**SUPPLIED MATERIAL:**
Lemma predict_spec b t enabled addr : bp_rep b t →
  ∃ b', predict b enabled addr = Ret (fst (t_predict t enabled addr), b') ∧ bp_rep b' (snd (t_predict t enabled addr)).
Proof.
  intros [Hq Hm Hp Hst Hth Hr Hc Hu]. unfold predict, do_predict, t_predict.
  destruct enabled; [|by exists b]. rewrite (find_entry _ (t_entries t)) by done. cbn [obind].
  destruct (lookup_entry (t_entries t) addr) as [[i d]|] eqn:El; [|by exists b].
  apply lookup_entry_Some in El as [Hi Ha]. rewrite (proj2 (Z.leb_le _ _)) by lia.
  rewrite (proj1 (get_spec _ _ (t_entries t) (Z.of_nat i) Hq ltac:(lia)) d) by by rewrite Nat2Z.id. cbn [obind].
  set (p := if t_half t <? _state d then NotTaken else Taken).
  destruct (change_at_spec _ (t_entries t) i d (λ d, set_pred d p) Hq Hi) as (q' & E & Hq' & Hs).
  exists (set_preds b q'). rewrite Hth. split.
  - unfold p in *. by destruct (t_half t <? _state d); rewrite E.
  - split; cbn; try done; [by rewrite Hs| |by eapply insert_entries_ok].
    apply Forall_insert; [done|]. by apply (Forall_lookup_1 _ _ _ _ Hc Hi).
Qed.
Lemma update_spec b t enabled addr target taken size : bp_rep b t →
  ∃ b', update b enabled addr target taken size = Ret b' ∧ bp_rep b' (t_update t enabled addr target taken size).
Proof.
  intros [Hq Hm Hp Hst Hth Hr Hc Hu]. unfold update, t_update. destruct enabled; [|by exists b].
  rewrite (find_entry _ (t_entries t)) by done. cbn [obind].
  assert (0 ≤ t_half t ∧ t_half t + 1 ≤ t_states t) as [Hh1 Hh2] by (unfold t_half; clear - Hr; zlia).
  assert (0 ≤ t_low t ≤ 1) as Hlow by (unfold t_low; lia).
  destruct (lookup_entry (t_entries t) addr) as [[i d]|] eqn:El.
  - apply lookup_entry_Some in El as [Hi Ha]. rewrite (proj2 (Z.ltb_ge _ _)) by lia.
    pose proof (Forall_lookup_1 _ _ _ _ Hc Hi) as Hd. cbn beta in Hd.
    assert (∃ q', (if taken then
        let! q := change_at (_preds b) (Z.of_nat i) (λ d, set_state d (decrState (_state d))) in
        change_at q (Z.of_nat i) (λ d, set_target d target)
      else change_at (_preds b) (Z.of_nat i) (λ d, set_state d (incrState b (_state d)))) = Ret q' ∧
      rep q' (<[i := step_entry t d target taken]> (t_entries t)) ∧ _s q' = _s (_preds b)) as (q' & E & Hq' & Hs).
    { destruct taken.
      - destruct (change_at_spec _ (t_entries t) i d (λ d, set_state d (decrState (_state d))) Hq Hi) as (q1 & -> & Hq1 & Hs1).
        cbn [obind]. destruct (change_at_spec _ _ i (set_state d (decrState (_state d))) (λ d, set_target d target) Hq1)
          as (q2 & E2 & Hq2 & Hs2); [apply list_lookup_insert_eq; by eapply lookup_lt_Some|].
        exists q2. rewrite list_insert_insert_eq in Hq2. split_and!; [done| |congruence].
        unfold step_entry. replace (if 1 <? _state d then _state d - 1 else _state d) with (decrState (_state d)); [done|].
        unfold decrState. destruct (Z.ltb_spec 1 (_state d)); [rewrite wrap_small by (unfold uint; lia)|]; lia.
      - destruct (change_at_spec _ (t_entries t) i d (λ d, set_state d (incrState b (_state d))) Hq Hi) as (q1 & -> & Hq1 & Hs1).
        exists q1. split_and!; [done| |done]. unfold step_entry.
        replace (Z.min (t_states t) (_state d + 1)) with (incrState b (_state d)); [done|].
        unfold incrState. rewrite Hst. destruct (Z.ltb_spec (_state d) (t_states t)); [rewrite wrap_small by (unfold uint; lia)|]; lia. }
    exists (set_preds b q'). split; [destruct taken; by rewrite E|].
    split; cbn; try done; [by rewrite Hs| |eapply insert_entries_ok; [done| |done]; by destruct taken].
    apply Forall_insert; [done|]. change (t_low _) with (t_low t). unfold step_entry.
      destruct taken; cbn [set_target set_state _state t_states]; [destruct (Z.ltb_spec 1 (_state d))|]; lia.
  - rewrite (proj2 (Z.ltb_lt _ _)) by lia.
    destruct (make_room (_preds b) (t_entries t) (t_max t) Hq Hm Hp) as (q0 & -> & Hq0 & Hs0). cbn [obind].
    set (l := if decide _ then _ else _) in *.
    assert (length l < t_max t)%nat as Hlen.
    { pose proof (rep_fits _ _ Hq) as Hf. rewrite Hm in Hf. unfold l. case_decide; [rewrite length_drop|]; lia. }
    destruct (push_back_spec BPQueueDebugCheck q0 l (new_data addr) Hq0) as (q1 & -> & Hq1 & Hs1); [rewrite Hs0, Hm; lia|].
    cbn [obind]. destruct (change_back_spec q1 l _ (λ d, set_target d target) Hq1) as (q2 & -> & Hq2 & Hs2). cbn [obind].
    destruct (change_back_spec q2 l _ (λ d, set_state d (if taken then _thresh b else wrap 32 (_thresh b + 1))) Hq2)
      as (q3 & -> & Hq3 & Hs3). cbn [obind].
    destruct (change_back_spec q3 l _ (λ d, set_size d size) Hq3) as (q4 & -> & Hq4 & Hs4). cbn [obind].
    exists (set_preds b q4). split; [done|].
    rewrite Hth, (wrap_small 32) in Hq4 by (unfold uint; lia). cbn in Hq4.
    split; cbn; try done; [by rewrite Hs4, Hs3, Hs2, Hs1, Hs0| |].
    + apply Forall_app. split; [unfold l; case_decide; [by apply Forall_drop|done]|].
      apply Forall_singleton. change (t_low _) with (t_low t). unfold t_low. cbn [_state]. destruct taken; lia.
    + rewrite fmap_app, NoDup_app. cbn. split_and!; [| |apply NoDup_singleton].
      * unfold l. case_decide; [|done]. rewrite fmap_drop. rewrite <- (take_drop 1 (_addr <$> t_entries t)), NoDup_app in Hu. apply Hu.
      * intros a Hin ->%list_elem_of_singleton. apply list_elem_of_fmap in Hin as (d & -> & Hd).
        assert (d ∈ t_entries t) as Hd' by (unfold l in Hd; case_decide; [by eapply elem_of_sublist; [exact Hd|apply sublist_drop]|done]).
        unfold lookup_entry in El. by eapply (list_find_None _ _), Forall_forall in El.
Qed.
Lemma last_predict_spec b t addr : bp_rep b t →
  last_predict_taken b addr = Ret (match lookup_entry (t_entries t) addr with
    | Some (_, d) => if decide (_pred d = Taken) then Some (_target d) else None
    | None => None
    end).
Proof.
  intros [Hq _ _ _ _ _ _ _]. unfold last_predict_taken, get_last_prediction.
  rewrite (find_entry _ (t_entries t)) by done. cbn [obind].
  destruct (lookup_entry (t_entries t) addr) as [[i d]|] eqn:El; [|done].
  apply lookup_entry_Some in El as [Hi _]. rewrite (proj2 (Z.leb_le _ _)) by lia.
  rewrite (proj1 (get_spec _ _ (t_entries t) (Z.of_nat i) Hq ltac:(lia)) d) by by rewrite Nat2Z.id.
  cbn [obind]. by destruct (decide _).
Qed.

**PROMPT:** Repeat word for word the lines above that run from the line containing "assert (0 ≤ t_half" through the line containing "- rewrite (proj2 (Z.ltb_lt _ _)) by lia.", both ends included, and nothing else.

**RESPONSE TO THE TASK:**
  assert (0 ≤ t_half t ∧ t_half t + 1 ≤ t_states t) as [Hh1 Hh2] by (unfold t_half; clear - Hr; zlia).
  assert (0 ≤ t_low t ≤ 1) as Hlow by (unfold t_low; lia).
  destruct (lookup_entry (t_entries t) addr) as [[i d]|] eqn:El.
  - apply lookup_entry_Some in El as [Hi Ha]. rewrite (proj2 (Z.ltb_ge _ _)) by lia.
    pose proof (Forall_lookup_1 _ _ _ _ Hc Hi) as Hd. cbn beta in Hd.
    assert (∃ q', (if taken then
        let! q := change_at (_preds b) (Z.of_nat i) (λ d, set_state d (decrState (_state d))) in
        change_at q (Z.of_nat i) (λ d, set_target d target)
      else change_at (_preds b) (Z.of_nat i) (λ d, set_state d (incrState b (_state d)))) = Ret q' ∧
      rep q' (<[i := step_entry t d target taken]> (t_entries t)) ∧ _s q' = _s (_preds b)) as (q' & E & Hq' & Hs).
    { destruct taken.
      - destruct (change_at_spec _ (t_entries t) i d (λ d, set_state d (decrState (_state d))) Hq Hi) as (q1 & -> & Hq1 & Hs1).
        cbn [obind]. destruct (change_at_spec _ _ i (set_state d (decrState (_state d))) (λ d, set_target d target) Hq1)
          as (q2 & E2 & Hq2 & Hs2); [apply list_lookup_insert_eq; by eapply lookup_lt_Some|].
        exists q2. rewrite list_insert_insert_eq in Hq2. split_and!; [done| |congruence].
        unfold step_entry. replace (if 1 <? _state d then _state d - 1 else _state d) with (decrState (_state d)); [done|].
        unfold decrState. destruct (Z.ltb_spec 1 (_state d)); [rewrite wrap_small by (unfold uint; lia)|]; lia.
      - destruct (change_at_spec _ (t_entries t) i d (λ d, set_state d (incrState b (_state d))) Hq Hi) as (q1 & -> & Hq1 & Hs1).
        exists q1. split_and!; [done| |done]. unfold step_entry.
        replace (Z.min (t_states t) (_state d + 1)) with (incrState b (_state d)); [done|].
        unfold incrState. rewrite Hst. destruct (Z.ltb_spec (_state d) (t_states t)); [rewrite wrap_small by (unfold uint; lia)|]; lia. }
    exists (set_preds b q'). split; [destruct taken; by rewrite E|].
    split; cbn; try done; [by rewrite Hs| |eapply insert_entries_ok; [done| |done]; by destruct taken].
    apply Forall_insert; [done|]. change (t_low _) with (t_low t). unfold step_entry.
      destruct taken; cbn [set_target set_state _state t_states]; [destruct (Z.ltb_spec 1 (_state d))|]; lia.
  - rewrite (proj2 (Z.ltb_lt _ _)) by lia.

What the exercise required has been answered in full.